* **ACTIVITY**
Lines from the entries below that hold "prevAreaTopP" form the answer; copy all of them.

Collected data:

(* ===== verification/Bmpread.v ===== *)
(** libs/bmpread/bmpread.c: the bitmap loader the recogniser uses, from the
    little-endian readers to the decoded RGB buffer. Pointers into a buffer are
    offsets from its start, which may leave it as long as nothing is read or
    written there: C itself does not allow that the pointer is formed, see
    [reversed_end_outside]. A file is its bytes and a position; the results of the
    three allocations are given by an environment. *)
From stdpp Require Import strings.
From S2P Require Import Prelude.

(** * Files (the parts of stdio the loader uses) *)

Record FILE := mkFile { fdata : list Z; fpos : Z }.

(** [fgetc]: the next byte, or [None] at end of file. *)
Definition fgetc (f : FILE) : option (Z * FILE) :=
  b ← zget (fdata f) (fpos f); Some (b, mkFile (fdata f) (fpos f + 1)).

(** [fread(buf, 1, n, fp)]: the bytes delivered (fewer than [n] at the end). *)
Definition fread (n : Z) (f : FILE) : list Z * FILE :=
  let bytes := zslice (fdata f) (fpos f) n in
  (bytes, mkFile (fdata f) (fpos f + zlen bytes)).

(** [fseek(fp, off, SEEK_SET)]: [None] when it fails (negative offset). *)
Definition fseek_set (off : Z) (f : FILE) : option FILE :=
  if off <? 0 then None else Some (mkFile (fdata f) off).

(** * Overflow checks *)

Definition LONG_MAX : Z := INT64_MAX.
Definition PTRDIFF_MAX : Z := INT64_MAX.

Definition CanAdd (a b : Z) : bool := a <=? u64 (SIZE_MAX - b).
Definition CanMultiply (a b : Z) : res bool :=
  if b =? 0 then Undef else mret (a <=? SIZE_MAX / b).
(** The guarded tests are compiled only where the type is too narrow. *)
Definition CanMakeSizeT (x : Z) : bool :=
  if SIZE_MAX <? UINT32_MAX then negb (SIZE_MAX <? x) else true.
Definition CanMakeLong (x : Z) : bool :=
  if LONG_MAX <? UINT32_MAX then negb (LONG_MAX <? x) else true.
Definition CanNegate (x : Z) : bool := negb (x =? INT_MIN).

(** * Little-endian readers: [None] is the 0 they return at end of file *)

Fixpoint read_bytes_loop (bytes : nat) (dest shift : Z) (f : FILE) : option (Z * FILE) :=
  match bytes with
  | O => Some (dest, f)
  | S bytes' =>
      '(byte, f) ← fgetc f;
      read_bytes_loop bytes' (u32 (dest + u32 (Z.shiftl byte shift))) (u32 (shift + 8)) f
  end.

Definition ReadLittleBytes (bytes : nat) (f : FILE) : option (Z * FILE) :=
  read_bytes_loop bytes 0 0 f.

Definition ReadLittleUint32 : FILE → option (Z * FILE) := ReadLittleBytes 4.

Definition ReadLittleInt32 (f : FILE) : option (Z * FILE) :=
  '(t, f) ← ReadLittleBytes 4 f; Some (sext 32 t, f).

Definition ReadLittleUint16 (f : FILE) : option (Z * FILE) :=
  '(t, f) ← ReadLittleBytes 2 f; Some (u16 t, f).

Definition ReadUint8 (f : FILE) : option (Z * FILE) :=
  '(byte, f) ← fgetc f; Some (u8 byte, f).

Record bmp_header := mkHeader { magic0 : Z; magic1 : Z; file_size : Z;
                                unused : Z; data_offset : Z }.

Definition ReadHeader (f : FILE) : option (bmp_header * FILE) :=
  '(m0, f) ← ReadUint8 f;
  '(m1, f) ← ReadUint8 f;
  '(sz, f) ← ReadLittleUint32 f;
  '(un, f) ← ReadLittleUint32 f;
  '(off, f) ← ReadLittleUint32 f;
  Some (mkHeader m0 m1 sz un off, f).

Definition BMP_HEADER_SIZE : Z := 14.

Record bmp_info := mkInfo { info_size : Z; iwidth : Z; iheight : Z; planes : Z;
                            bits : Z; compression : Z }.

Definition ReadInfo (f : FILE) : option (bmp_info * FILE) :=
  '(sz, f) ← ReadLittleUint32 f;
  '(w, f) ← ReadLittleInt32 f;
  '(h, f) ← ReadLittleInt32 f;
  '(pl, f) ← ReadLittleUint16 f;
  '(b, f) ← ReadLittleUint16 f;
  '(c, f) ← ReadLittleUint32 f;
  Some (mkInfo sz w h pl b c, f).

Record bmp_palette_entry := mkEntry { blue : Z; green : Z; red : Z; eunused : Z }.

Definition BMP_PALETTE_ENTRY_SIZE : Z := 4.

(** Reads [n] more entries into [palette] from index [i] on. *)
Fixpoint read_palette_loop (n : nat) (i : Z) (palette : list bmp_palette_entry) (f : FILE)
    : res (option (list bmp_palette_entry * FILE)) :=
  match n with
  | O => mret (Some (palette, f))
  | S n' =>
      match fread 4 f with
      | ([c0; c1; c2; c3], f) =>
          palette ← store palette i (mkEntry c0 c1 c2 c3);
          read_palette_loop n' (i + 1) palette f
      | _ => mret None
      end
  end.

Definition ReadPalette (palette : list bmp_palette_entry) (colors : Z) (f : FILE)
    : res (option (list bmp_palette_entry * FILE)) :=
  read_palette_loop (Z.to_nat colors) 0 palette f.

(** * Arithmetic helpers *)

Fixpoint is_pow2_loop (fuel : nat) (bit x : Z) : res bool :=
  match fuel with
  | O => OutOfFuel
  | S fuel' =>
      if bit =? 0 then mret false
      else if negb (Z.land x bit =? 0) then mret (Z.land x (u32 (Z.lnot bit)) =? 0)
      else is_pow2_loop fuel' (u32 (Z.shiftl bit 1)) x
  end.

(** 32 bits are tried, then the bit is shifted out. *)
Definition IsPowerOf2 (x : Z) : res bool := is_pow2_loop 33 1 x.

Definition GetLineLength (width bpp : Z) : res Z :=
  let bits := u64 (width * bpp) in
  let pad_bits := Z.land (u64 (32 - Z.land bits 0x1f)) 0x1f in
  b ← CanMultiply width bpp;
  if negb b || negb (CanAdd bits pad_bits) then mret 0
  else mret (u64 (bits + pad_bits) / 8).

(** * The reading context *)

Definition BMPREAD_TOP_DOWN : Z := 1.
Definition BMPREAD_BYTE_ALIGN : Z := 2.
Definition BMPREAD_ANY_SIZE : Z := 4.

(** [flags & f] as a condition. *)
Definition has_flag (flags f : Z) : bool := negb (Z.land flags f =? 0).

(** Null pointers are [None]; a pointer that owns memory is [Some] contents. *)
Record read_context := mkCtx {
  flags : Z;
  fp : option FILE;
  header : bmp_header;
  info : bmp_info;
  lines : Z;
  file_line_len : Z;
  rgb_line_len : Z;
  palette : option (list bmp_palette_entry);
  file_data : option (list Z);
  rgb_data : option (list Z) }.

Definition zero_header : bmp_header := mkHeader 0 0 0 0 0.
Definition zero_info : bmp_info := mkInfo 0 0 0 0 0 0.

(** [memset(&ctx, 0, sizeof(read_context))] *)
Definition zero_context : read_context :=
  mkCtx 0 None zero_header zero_info 0 0 0 None None None.

Definition set_flags x c := mkCtx x (fp c) (header c) (info c) (lines c) (file_line_len c)
  (rgb_line_len c) (palette c) (file_data c) (rgb_data c).
Definition set_fp x c := mkCtx (flags c) x (header c) (info c) (lines c) (file_line_len c)
  (rgb_line_len c) (palette c) (file_data c) (rgb_data c).
Definition set_header x c := mkCtx (flags c) (fp c) x (info c) (lines c) (file_line_len c)
  (rgb_line_len c) (palette c) (file_data c) (rgb_data c).
Definition set_info x c := mkCtx (flags c) (fp c) (header c) x (lines c) (file_line_len c)
  (rgb_line_len c) (palette c) (file_data c) (rgb_data c).
Definition set_lines x c := mkCtx (flags c) (fp c) (header c) (info c) x (file_line_len c)
  (rgb_line_len c) (palette c) (file_data c) (rgb_data c).
Definition set_file_line_len x c := mkCtx (flags c) (fp c) (header c) (info c) (lines c) x
  (rgb_line_len c) (palette c) (file_data c) (rgb_data c).
Definition set_rgb_line_len x c := mkCtx (flags c) (fp c) (header c) (info c) (lines c)
  (file_line_len c) x (palette c) (file_data c) (rgb_data c).
Definition set_palette x c := mkCtx (flags c) (fp c) (header c) (info c) (lines c)
  (file_line_len c) (rgb_line_len c) x (file_data c) (rgb_data c).
Definition set_file_data x c := mkCtx (flags c) (fp c) (header c) (info c) (lines c)
  (file_line_len c) (rgb_line_len c) (palette c) x (rgb_data c).
Definition set_rgb_data x c := mkCtx (flags c) (fp c) (header c) (info c) (lines c)
  (file_line_len c) (rgb_line_len c) (palette c) (file_data c) x.

(** The environment: which files open, which of the three allocations
    succeed (given the size asked for) and what fresh memory holds. *)
Record env := mkEnv {
  fopen : string → option (list Z);
  palette_ok : Z → bool;
  file_data_ok : Z → bool;
  rgb_data_ok : Z → bool;
  junk_entry : Z → bmp_palette_entry;
  junk_byte : Z → Z }.

Definition malloc_cells {A} (ok : bool) (junk : Z → A) (n : Z) : option (list A) :=
  if ok then Some (junk <$> seqZ 0 n) else None.

(** Dereferencing a pointer of the context. *)
Definition deref {A} (p : option A) : res A := of_opt p.

(** * Validation *)

(** [Validate], from the palette on (the [info.bits <= 8] block). *)
Definition Validate_palette (e : env) (c : read_context) : res (bool * read_context) :=
  if 8 <? bits (info c) then mret (true, c)
  else
    let colors := Z.shiftl 1 (bits (info c)) in
    match malloc_cells (palette_ok e (colors * BMP_PALETTE_ENTRY_SIZE)) (junk_entry e) colors with
    | None => mret (false, c)
    | Some pal =>
        let c := set_palette (Some pal) c in
        if negb (CanMakeLong (info_size (info c))) then mret (false, c)
        else
          f ← deref (fp c);
          match fseek_set (BMP_HEADER_SIZE + info_size (info c)) f with
          | None => mret (false, c)
          | Some f =>
              r ← ReadPalette pal colors f;
              match r with
              | None => mret (false, c)
              | Some (pal, f) => mret (true, set_fp (Some f) (set_palette (Some pal) c))
              end
          end
    end.

(** [Validate], the allocations that set things up for decoding. *)
Definition Validate_buffers (e : env) (c : read_context) : res (bool * read_context) :=
  match malloc_cells (file_data_ok e (file_line_len c)) (junk_byte e) (file_line_len c) with
  | None => mret (false, c)
  | Some fd =>
      let c := set_file_data (Some fd) c in
      if negb (CanMakeSizeT (lines c)) then mret (false, c)
      else
        b ← CanMultiply (lines c) (rgb_line_len c);
        if negb b then mret (false, c)
        else
          let n := u64 (lines c * rgb_line_len c) in
          match malloc_cells (rgb_data_ok e n) (junk_byte e) n with
          | None => mret (false, c)
          | Some rgb => mret (true, set_rgb_data (Some rgb) c)
          end
  end.

(** [Validate], the computation of the line lengths and of [lines]. *)
Definition Validate_sizes (c : read_context) : res (bool * read_context) :=
  if negb (CanMakeSizeT (iwidth (info c))) then mret (false, c)
  else
    fll ← GetLineLength (u64 (iwidth (info c))) (bits (info c));
    let c := set_file_line_len fll c in
    if fll =? 0 then mret (false, c)
    else
      b ← CanMultiply (u64 (iwidth (info c))) 3;
      if negb b then mret (false, c)
      else
        rll ← (if has_flag (flags c) BMPREAD_BYTE_ALIGN
               then mret (u64 (u64 (iwidth (info c)) * 3))
               else GetLineLength (u64 (iwidth (info c))) 24);
        let c := set_rgb_line_len rll c in
        if negb (has_flag (flags c) BMPREAD_BYTE_ALIGN) && (rll =? 0) then mret (false, c)
        else if negb (CanNegate (iheight (info c))) then mret (false, c)
        else
          ls ← (if iheight (info c) <? 0 then cint (- iheight (info c))
                else mret (iheight (info c)));
          let c := set_lines ls c in
          if negb (has_flag (flags c) BMPREAD_ANY_SIZE) then
            pw ← IsPowerOf2 (u32 (iwidth (info c)));
            if negb pw then mret (false, c)
            else ph ← IsPowerOf2 (u32 (lines c)); mret (ph, c)
          else mret (true, c).

(** The checks on the header fields. *)
Definition header_ok (h : bmp_header) (i : bmp_info) : bool :=
  (magic0 h =? 0x42) && (magic1 h =? 0x4d) &&
  negb ((iwidth i <=? 0) || (iheight i =? 0)) &&
  negb (0 <? compression i) &&
  ((bits i =? 1) || (bits i =? 4) || (bits i =? 8) || (bits i =? 24)).

Definition Validate (e : env) (c : read_context) : res (bool * read_context) :=
  f ← deref (fp c);
  match ReadHeader f with
  | None => mret (false, c)
  | Some (h, f) =>
      let c := set_header h c in
      match ReadInfo f with
      | None => mret (false, c)
      | Some (i, f) =>
          let c := set_fp (Some f) (set_info i c) in
          if negb (header_ok h i) then mret (false, c)
          else
            r ← Validate_sizes c;
            match r with
            | (false, c) => mret (false, c)
            | (true, c) =>
                r ← Validate_palette e c;
                match r with
                | (false, c) => mret (false, c)
                | (true, c) => Validate_buffers e c
                end
            end
      end
  end.

(** * Decoding one scan line

    [p_rgb] and [p_rgb_end] are offsets in the output buffer [rgb], [file] is
    the line of file data, read from offset 0. *)

(** Three stores through [*p_rgb++]. *)
Definition put3 (rgb : list Z) (p r g b : Z) : res (list Z) :=
  rgb ← store rgb p r;
  rgb ← store rgb (p + 1) g;
  store rgb (p + 2) b.

Definition decoder := list Z → Z → Z → list Z → list bmp_palette_entry → res (list Z).

(** State of the decoding loops: output buffer, [p_rgb], [p_file]. *)
Abbreviation dec_state := (list Z * Z * Z)%type.

Definition line_loop (p_rgb_end : Z) (body : dec_state → res dec_state) (s : dec_state)
    : res dec_state :=
  while_loop (Z.to_nat (p_rgb_end - s.1.2)) (λ s, s.1.2 <? p_rgb_end) body s.

Definition Decode24 : decoder := λ rgb p_rgb p_rgb_end file palette,
  r ← line_loop p_rgb_end (λ '(rgb, p, q),
        r ← load file (q + 2);
        g ← load file (q + 1);
        b ← load file (q + 2 - 2);
        rgb ← put3 rgb p r g b;
        mret (rgb, p + 3, q + 3)) (rgb, p_rgb, 0);
  mret r.1.1.

Definition Decode8 : decoder := λ rgb p_rgb p_rgb_end file palette,
  r ← line_loop p_rgb_end (λ '(rgb, p, q),
        lookup ← load file q;
        c ← load palette lookup;
        rgb ← put3 rgb p (red c) (green c) (blue c);
        mret (rgb, p + 3, q + 1)) (rgb, p_rgb, 0);
  mret r.1.1.
(* ===== verification/PicDemo.v ===== *)
(** pic-recognizer/demo.c: recognition of the marked answer on a scanned sheet. *)
From stdpp Require Import strings.
From S2P Require Import Prelude CDouble PicUtils Bmpread.

(** * Data *)

(** [struct ColorSeqUnit]: a maximal run of equally coloured pixels of a row:
    its length and its last point. *)
Record ColorSeqUnit := mkUnit { count : Z; endP : Point }.

#[export] Instance ColorSeqUnit_eq_dec : EqDecision ColorSeqUnit.
Proof. solve_decision. Defined.

(** * Scanning one row *)

(** [_get_bw_continuous_seq_of_row]: run-length encodes a row into the buffer
    [continuousDotSeq]; returns the index of the last unit and the buffer. *)
Record bw_state := mkBw { bw_last : Point; bw_unit : ColorSeqUnit; bw_index : Z;
                          bw_seq : list ColorSeqUnit }.

Definition bw_step (row : list Point) (col : Z) (s : bw_state) : res bw_state :=
  currP ← load row col;
  if pc currP =? pc (bw_last s) then
    c ← cint (count (bw_unit s) + 1);
    let currUnit := mkUnit c currP in
    cseq ← store (bw_seq s) (bw_index s) currUnit;
    mret (mkBw currP currUnit (bw_index s) cseq)
  else
    seqIndex ← cint (bw_index s + 1);
    let currUnit := mkUnit 1 currP in
    cseq ← store (bw_seq s) seqIndex currUnit;
    mret (mkBw currP currUnit seqIndex cseq).

Definition get_bw_continuous_seq_of_row (row : list Point) (length : Z)
    (continuousDotSeq : list ColorSeqUnit) : res (Z * list ColorSeqUnit) :=
  lastP ← load row 0;
  let currUnit := mkUnit 1 lastP in
  cseq ← store continuousDotSeq 0 currUnit;
  s ← for_up 1 length (bw_step row) (mkBw lastP currUnit 0 cseq);
  mret (bw_index s, bw_seq s).

(** [_is_col_line_row]: does the row hold the expected number of visible
    (dark) runs? *)
Definition is_col_line_row (continuousDotSeq : list ColorSeqUnit)
    (seqLen shouldHaveColumnLineCount : Z) : res bool :=
  visibleDotSeqCount ← for_up 0 (seqLen + 1) (λ i visible,
      u ← load continuousDotSeq i;
      if pc (endP u) =? DOT then cint (visible + 1) else mret visible) 0;
  mret (shouldHaveColumnLineCount =? visibleDotSeqCount).

(** [_locate_col_line_coord_range]: turns the units of a matching row into
    ranges, two units at a time, and appends them to [data] at the position of
    the function's static variable [offset] (threaded as state). *)
Definition locate_step (continuousDotSeq : list ColorSeqUnit) (offset i : Z)
    (s : Z * list Range) : res (Z * list Range) :=
  let '(rangeCount, data) := s in
  u1 ← load continuousDotSeq i;
  u2 ← load continuousDotSeq (i + 1);
  let range := mkRange (endP u1) (endP u2) in
  if (px (to range) =? 0) && (py (to range) =? 0) then mret (rangeCount, data)
  else if px (to range) <? px (from range) then mret (rangeCount, data)
  else
    idx ← cint (offset + rangeCount);
    data ← store data idx range;
    rangeCount ← cint (rangeCount + 1);
    mret (rangeCount, data).

Definition locate_col_line_coord_range (continuousDotSeq : list ColorSeqUnit)
    (seqLen : Z) (offset : Z) (data : list Range) : res (Z * list Range) :=
  r ← for_loop (Z.to_nat ((seqLen + 2) / 2)) 2 0
        (locate_step continuousDotSeq offset) (0, data);
  offset' ← cint (offset + fst r);
  mret (offset', snd r).

(** The state the row callback works on: the context and the static [offset]. *)
Record row_state := mkRowState { rs_ctx : Context (list Range); rs_offset : Z }.

(** [rowProcessor]: scratch buffer of [length / 2 + 1] units for one row.
    [mem] is that freshly allocated buffer. *)
Definition rowProcessor (mem : fresh ColorSeqUnit) (row : list Point) (length : Z)
    (coordinate : list Point) (s : row_state) : res row_state :=
  buf ← Malloc mem (Z.quot length 2 + 1);
  r ← get_bw_continuous_seq_of_row row length buf;
  let '(seqLen, cseq) := r in
  let ctx := rs_ctx s in
  let colLineCount := width ctx in
  b ← is_col_line_row cseq seqLen colLineCount;
  if (b : bool) then
    r ← locate_col_line_coord_range cseq seqLen (rs_offset s) (data ctx);
    let '(offset, data) := r in
    h ← cint (height ctx + 1);
    mret (mkRowState (mkContext (width ctx) h data) offset)
  else mret s.

(** * From the matching rows to the answer areas *)

(** [_try_to_get_answer_area_range], the scan of one column of ranges: the
    running length of the current vertical stroke and the maximum seen. *)
Definition scan_below (w : Z) (ranges : list Range) (top : Range) (col row : Z)
    (s : Z * Z) : res (Z * Z) :=
  let '(verticalContinuousCount, verticalContinuousCountMax) := s in
  i ← flat_index row w col;
  r ← load ranges i;
  same ← (if px (from r) =? px (from top) then
            wr ← get_range_w r; wt ← get_range_w top;
            if wr =? wt then
              d ← cint (py (from r) - py (from top)); mret (d =? row)
            else mret false
          else mret false);
  if (same : bool) then
    c ← cint (verticalContinuousCount + 1); mret (c, verticalContinuousCountMax)
  else mret (1, Z.max verticalContinuousCountMax verticalContinuousCount).

Record area_state := mkArea { vcc : Z; vccMax : Z; topP : list Point; topCount : Z }.

Definition area_column (w h : Z) (ranges : list Range) (col : Z) (s : area_state)
    : res area_state :=
  top ← load ranges col;
  thick ← cint (px (to top) - px (from top));
  if negb (2 <? thick) then mret s
  else
    r ← for_up 1 h (scan_below w ranges top col) (vcc s, vccMax s);
    let '(c, m) := r in
    if 5 <=? m then
      tp ← store (topP s) (topCount s) (from top);
      n ← cint (topCount s + 1);
      mret (mkArea c m tp n)
    else mret (mkArea c m (topP s) (topCount s)).

(** The left-to-right pairing of consecutive top points into areas. *)
Definition pair_areas (topP : list Point) (i : Z) (s : Point * Z * list Range)
    : res (Point * Z * list Range) :=
  let '(prevAreaTopP, areaDotRangeCount, areas) := s in
  currAreaTopP ← load topP i;
  areas ← store areas areaDotRangeCount (mkRange prevAreaTopP currAreaTopP);
  n ← cint (areaDotRangeCount + 1);
  mret (currAreaTopP, n, areas).

Definition try_to_get_answer_area_range (mem : fresh Point)
    (colLineRange2DArray : Context (list Range)) (areaDotRangeArray : list Range)
    : res (list Range) :=
  let w := width colLineRange2DArray in
  let h := height colLineRange2DArray in
  areaTopPArr ← Malloc mem w;
  s ← for_up 0 w (area_column w h (data colLineRange2DArray))
        (mkArea 1 0 areaTopPArr 0);
  prevAreaTopP ← load (topP s) 0;
  r ← for_up 1 (topCount s) (pair_areas (topP s)) (prevAreaTopP, 0, areaDotRangeArray);
  mret (snd r).

(** * From the decoded bitmap to coordinates *)

(** A pixel is [BLANK] when its RGB value exceeds 0xaaaaaa, [DOT] otherwise. *)
Definition color_of (r g b : Z) : Z :=
  if 0xaaaaaa <? to_hex r g b then BLANK else DOT.

Definition coordinate_pixel (arr : list Z) (w realLenPerLine row col : Z)
    (coordinate : list Point) : res (list Point) :=
  pointDataStartPos ← flat_index row realLenPerLine col;
  r ← load arr (pointDataStartPos + 0);
  g ← load arr (pointDataStartPos + 1);
  b ← load arr (pointDataStartPos + 2);
  let xInCo := Z.quot col 3 in
  lineStart ← cint (row * w);
  store coordinate (lineStart + xInCo) (mkPoint xInCo row (color_of r g b)).

Definition make_standard_coordinate (arr : list Z) (w h : Z)
    (coordinate : list Point) : res (list Point) :=
  realLenPerLine ← cint (w * 3);
  for_up 0 h (λ row coordinate,
    for_loop (Z.to_nat ((realLenPerLine + 2) / 3)) 3 0
      (coordinate_pixel arr w realLenPerLine row) coordinate) coordinate.

(** * Counting the dark pixels of an area *)

(** [(int)(areaWidth * 0.95)] *)
Definition full_line_threshold (areaWidth : Z) : res Z :=
  int_of_double (dmul (double_of_int areaWidth) lit_0_95).

Definition count_line (coordinate : list Point) (coorWidth row : Z) (r : Range)
    : res Z :=
  for_up (px (from r)) (px (to r)) (λ col n,
    i ← flat_index row coorWidth col;
    p ← load coordinate i;
    if pc p =? DOT then cint (n + 1) else mret n) 0.

(** The scan of the rows, top to bottom; it stops at the first row dark enough
    to be the bottom border of the box. [n] rows are left below [row]. *)
Fixpoint count_rows (n : nat) (coordinate : list Point) (coorWidth : Z) (r : Range)
    (row totalDot : Z) : res Z :=
  match n with
  | O => mret totalDot
  | S n' =>
      totalDotCountPerLine ← count_line coordinate coorWidth row r;
      areaWidth ← cint (px (to r) - px (from r));
      t ← full_line_threshold areaWidth;
      if t <? totalDotCountPerLine then mret totalDot
      else
        totalDot ← cint (totalDot + totalDotCountPerLine);
        count_rows n' coordinate coorWidth r (row + 1) totalDot
  end.

Definition count_dot_start_with_range (r : Range) (coordinate : list Point)
    (coorWidth coorHeight : Z) : res Z :=
  count_rows (Z.to_nat (coorHeight - py (from r))) coordinate coorWidth r
    (py (from r)) 0.

(** [_scan_to_count_area_with_most_dot]: the index of the area with most dots. *)
Definition most_dot_step (areas : list Range) (coordinate : list Point)
    (coorWidth coorHeight i : Z) (s : Z * Z) : res (Z * Z) :=
  let '(markedAreaIndex, totalDotCountOfArea) := s in
  r ← load areas i;
  curr ← count_dot_start_with_range r coordinate coorWidth coorHeight;
  if totalDotCountOfArea <? curr then mret (i, curr)
  else mret (markedAreaIndex, totalDotCountOfArea).

Definition scan_to_count_area_with_most_dot (areas : list Range)
    (answerAreaCount : Z) (coordinate : list Point) (coorWidth coorHeight : Z)
    : res Z :=
  r ← load areas 0;
  total ← count_dot_start_with_range r coordinate coorWidth coorHeight;
  s ← for_up 1 answerAreaCount (most_dot_step areas coordinate coorWidth coorHeight)
        (0, total);
  mret (fst s).

(** [_print_result]: the letter printed for an area index ([%c] of an int). *)
Definition print_result (areaIndex : Z) : Z := u8 (areaIndex + 65).

(** * The program *)

(** Fresh memory for each type [main] and the functions it calls allocate, and
    what the bitmap struct of its stack frame holds. *)
Record memory := mkMemory { mem_point : fresh Point; mem_unit : fresh ColorSeqUnit;
                            mem_range : fresh Range; junk_bmp : bmpread_t }.

Definition main_flags : Z :=
  Z.lor (Z.lor BMPREAD_TOP_DOWN BMPREAD_ANY_SIZE) BMPREAD_BYTE_ALIGN.

Definition answerAreaCount : Z := 4.

(** From the decoded bitmap to the index of the marked area. *)
Definition recognise (m : memory) (rgb : list Z) (w h : Z) : res Z :=
  n ← cint (w * h);
  coordinate ← Malloc (mem_point m) n;
  coordinate ← make_standard_coordinate rgb w h coordinate;
  h2 ← cint (h * 2);
  allocMemCount ← cint (5 * Z.quot h2 3);
  ranges ← Malloc (mem_range m) allocMemCount;
  s ← process_by_row (mem_point m) coordinate w h
        (mkRowState (mkContext 5 0 ranges) 0) (rowProcessor (mem_unit m));
  areas ← Malloc (mem_range m) answerAreaCount;
  areas ← try_to_get_answer_area_range (mem_point m) (rs_ctx s) areas;
  scan_to_count_area_with_most_dot areas answerAreaCount coordinate w h.

(** [main]: the exit status and the letter printed, if any. *)
Definition main (e : env) (m : memory) : res (Z * option Z) :=
  r ← bmpread e (Some "./333.bmp"%string) main_flags (Some (junk_bmp m));
  let '(ok, bmp, _) := r in
  if negb ok then mret (1, None)
  else
    bmp ← deref bmp;
    rgb ← deref (bdata bmp);
    markedAreaIndex ← recognise m rgb (bwidth bmp) (bheight bmp);
    mret (0, Some (print_result markedAreaIndex)).

(** * Specification: maximal runs *)


(** The runs computed by extending the current unit point by point. *)
Fixpoint runs_onto (u : ColorSeqUnit) (l : list Point) : list ColorSeqUnit :=
  match l with
  | [] => [u]
  | p :: l' =>
      if pc p =? pc (endP u) then runs_onto (mkUnit (count u + 1) p) l'
      else u :: runs_onto (mkUnit 1 p) l'
  end.

Definition runs (row : list Point) : list ColorSeqUnit :=
  match row with [] => [] | p :: l => runs_onto (mkUnit 1 p) l end.

Definition dot_run (u : ColorSeqUnit) : bool := pc (endP u) =? DOT.

(** * Lemmas on the row scan *)



Lemma runs_onto_pos u l : 1 ≤ zlen (runs_onto u l).
Proof.
  revert u. induction l as [|q l IH]; intros u; simpl; [done|].
  case_if; [apply IH|]. rewrite zlen_cons. specialize (IH (mkUnit 1 q)). lia.
Qed.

* **EXPECTED OUTPUT**
  let '(prevAreaTopP, areaDotRangeCount, areas) := s in
  areas ← store areas areaDotRangeCount (mkRange prevAreaTopP currAreaTopP);
  prevAreaTopP ← load (topP s) 0;
  r ← for_up 1 (topCount s) (pair_areas (topP s)) (prevAreaTopP, 0, areaDotRangeArray);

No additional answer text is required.